• [ENTRIES SUPPLIED]
(* ===== verification/Worker.v ===== *)
(** * The fill processor

    internal/worker/fill_processor.go: one execution report of the broker applied to
    the order it belongs to, settled with Ativos or with Livro, and recorded. *)

From stdpp Require Import base tactics list strings gmap.
From Stdlib Require Import ZArith.
From S2P Require Import Prelude GoStrings Decimal Uuid Db Clients Effects.

#[local] Open Scope string_scope.
#[local] Open Scope Z_scope.
#[local] Open Scope go_scope.

Record FillEvent := {
  fe_Provider : string;
  fe_ProviderOrderID : string;
  fe_Symbol : string;
  fe_Side : string;
  fe_Status : string;
  fe_ExecutedQuantity : Decimal;
  fe_FillPrice : Decimal;
}.

(** The processor's collaborators that can be nil interfaces. *)
Record fillProcessor := {
  has_livroClient : bool;
  has_ativosClient : bool;
}.

Definition NewFillProcessor (livroClient ativosClient : bool) : fillProcessor :=
  {| has_livroClient := livroClient; has_ativosClient := ativosClient |}.

(** What one fill makes of the order: the numbers of lines 60 to 78. *)
Record FillUpdate := {
  fu_exactFiatValue : Decimal;
  fu_newFilledQty : Decimal;
  fu_newAvgPrice : Decimal;
  fu_newStatus : string;
}.

Section Worker.
Context `{GoUnicode}.

(** The arithmetic of a fill; [None] is a panic of the decimal package. *)
Definition fill_update (order : BrokerOrder) (event : FillEvent) : option FillUpdate :=
  match Mul (fe_ExecutedQuantity event) (fe_FillPrice event) with
  | None => None
  | Some exactFiatValue =>
      let newFilledQty := Add (bo_FilledQuantity order) (fe_ExecutedQuantity event) in
      let newAvgPrice :=
        if IsZero (bo_FilledQuantity order) then Some (fe_FillPrice event)
        else
          match Mul (bo_FilledQuantity order) (bo_AverageFillPrice order) with
          | None => None
          | Some prevTotalFiat => Div (Add prevTotalFiat exactFiatValue) newFilledQty
          end in
      match newAvgPrice with
      | None => None
      | Some newAvgPrice =>
          let newStatus :=
            if EqualFold (fe_Status event) StatusFilled
               || GreaterThanOrEqual newFilledQty (bo_TargetQuantity order)
            then StatusFilled else StatusPartial in
          Some {| fu_exactFiatValue := exactFiatValue;
                  fu_newFilledQty := newFilledQty;
                  fu_newAvgPrice := newAvgPrice;
                  fu_newStatus := newStatus |}
      end
  end.

(** The idempotency keys: a prefix, the intent, the broker's order and the new
    cumulative quantity. *)
Definition fill_key (prefix : string) (order : BrokerOrder) (u : FillUpdate) : string :=
  prefix +:+ uuid_String (bo_TradeIntentID order) +:+ "-" +:+ bo_ProviderOrderID order
    +:+ "-" +:+ to_String (fu_newFilledQty u).

Definition sync_params (order : BrokerOrder) (event : FillEvent) (u : FillUpdate)
  : Ativos.SyncExecutionParams := {|
  Ativos.se_TenantID := bo_TenantID order;
  Ativos.se_PortfolioID := bo_PortfolioID order;
  Ativos.se_TradeIntentID := uuid_String (bo_TradeIntentID order);
  Ativos.se_Ticker := bo_Symbol order;
  Ativos.se_Action :=
    if EqualFold (bo_Side order) SideSell then Ativos.SELL else Ativos.BUY;
  Ativos.se_ExecutedShares := fe_ExecutedQuantity event;
  Ativos.se_ExecutedPrice := fe_FillPrice event;
  Ativos.se_IdempotencyKey := fill_key "sync-ativos-" order u |}.

Definition capture_params (order : BrokerOrder) (u : FillUpdate) (destAccID : string)
  : Livro.CaptureHoldParams := {|
  Livro.ch_HoldID :=
    if String.eqb (bo_LivroHoldID order) "" then uuid_String (bo_TradeIntentID order)
    else bo_LivroHoldID order;
  Livro.ch_Amount := fu_exactFiatValue u;
  Livro.ch_DestinationAccountID := destAccID;
  Livro.ch_Description := "Execution fill for order " +:+ bo_ProviderOrderID order;
  Livro.ch_IdempotencyKey := fill_key "cap-" order u;
  Livro.ch_ReleaseRemainder := String.eqb (fu_newStatus u) StatusFilled |}.

Definition credit_params (order : BrokerOrder) (u : FillUpdate) : Livro.CreditParams := {|
  Livro.cr_TenantID := bo_TenantID order;
  Livro.cr_AccountID := bo_UserID order;
  Livro.cr_Amount := fu_exactFiatValue u;
  Livro.cr_Currency := "USD";
  Livro.cr_Description := "Sale execution proceeds for order " +:+ bo_ProviderOrderID order;
  Livro.cr_Reference := uuid_String (bo_TradeIntentID order);
  Livro.cr_IdempotencyKey := fill_key "credit-" order u |}.

(** Step 2 of [ProcessFill]: with Ativos connected it alone settles; in standalone
    mode Livro is settled directly; with neither nothing is settled. *)
Definition settle (p : fillProcessor) (order : BrokerOrder) (event : FillEvent)
    (u : FillUpdate) : service (Result unit) :=
  if has_ativosClient p then
    r <- perform (AtivosSyncBrokerExecution (sync_params order event u)) ;;
    match r with
    | Err e => Ret (Err (ErrWrap "ativos SyncBrokerExecution failed" e))
    | Ok _ => Ret (Ok tt)
    end
  else if has_livroClient p then
    if EqualFold (bo_Side order) SideBuy then
      acc <- perform (LivroGetOrCreateBrokerAccount (bo_TenantID order)) ;;
      match acc with
      | Err e => Ret (Err (ErrWrap "failed to resolve broker clearing account in livro" e))
      | Ok destAccID =>
          r <- perform (LivroCaptureHold (capture_params order u destAccID)) ;;
          match r with
          | Err e => Ret (Err (ErrWrap "livro CaptureHold failed" e))
          | Ok _ => Ret (Ok tt)
          end
      end
    else if EqualFold (bo_Side order) SideSell then
      r <- perform (LivroCredit (credit_params order u)) ;;
      match r with
      | Err e => Ret (Err (ErrWrap "livro Credit failed" e))
      | Ok _ => Ret (Ok tt)
      end
    else Ret (Ok tt)
  else Ret (Ok tt).

Definition ProcessFill (p : fillProcessor) (event : FillEvent) : service (Result unit) :=
  if LessThanOrEqual (fe_ExecutedQuantity event) Zero
  then Ret (Err (ErrMsg "invalid executed quantity"))
  else if LessThanOrEqual (fe_FillPrice event) Zero
  then Ret (Err (ErrMsg "invalid fill price"))
  else
    found <- perform (OrdersGetByProviderOrderID (fe_Provider event) (fe_ProviderOrderID event)) ;;
    match found with
    | Err e => Ret (Err (ErrWrap "failed to lookup order by provider_order_id" e))
    | Ok order =>
        u <- or_panic "decimal" (fill_update order event) ;;
        settled <- settle p order event u ;;
        match settled with
        | Err e => Ret (Err e)
        | Ok _ =>
            r <- perform (OrdersUpdateFill (bo_Provider order) (bo_ProviderOrderID order)
                   (fu_newStatus u) (fu_newFilledQty u) (fu_newAvgPrice u)) ;;
            match r with
            | Err e => Ret (Err (ErrWrap "failed to update broker_orders record" e))
            | Ok _ => Ret (Ok tt)
            end
        end
    end.
End Worker.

• [PROBLEM REQUIREMENTS]
Considering only the material above, set down every line from the one with "to resolve broker" to the one with "u <- or_panic", inclusive, exactly as written.

• [EXERCISE OUTPUT]
      | Err e => Ret (Err (ErrWrap "failed to resolve broker clearing account in livro" e))
      | Ok destAccID =>
          r <- perform (LivroCaptureHold (capture_params order u destAccID)) ;;
          match r with
          | Err e => Ret (Err (ErrWrap "livro CaptureHold failed" e))
          | Ok _ => Ret (Ok tt)
          end
      end
    else if EqualFold (bo_Side order) SideSell then
      r <- perform (LivroCredit (credit_params order u)) ;;
      match r with
      | Err e => Ret (Err (ErrWrap "livro Credit failed" e))
      | Ok _ => Ret (Ok tt)
      end
    else Ret (Ok tt)
  else Ret (Ok tt).

Definition ProcessFill (p : fillProcessor) (event : FillEvent) : service (Result unit) :=
  if LessThanOrEqual (fe_ExecutedQuantity event) Zero
  then Ret (Err (ErrMsg "invalid executed quantity"))
  else if LessThanOrEqual (fe_FillPrice event) Zero
  then Ret (Err (ErrMsg "invalid fill price"))
  else
    found <- perform (OrdersGetByProviderOrderID (fe_Provider event) (fe_ProviderOrderID event)) ;;
    match found with
    | Err e => Ret (Err (ErrWrap "failed to lookup order by provider_order_id" e))
    | Ok order =>
        u <- or_panic "decimal" (fill_update order event) ;;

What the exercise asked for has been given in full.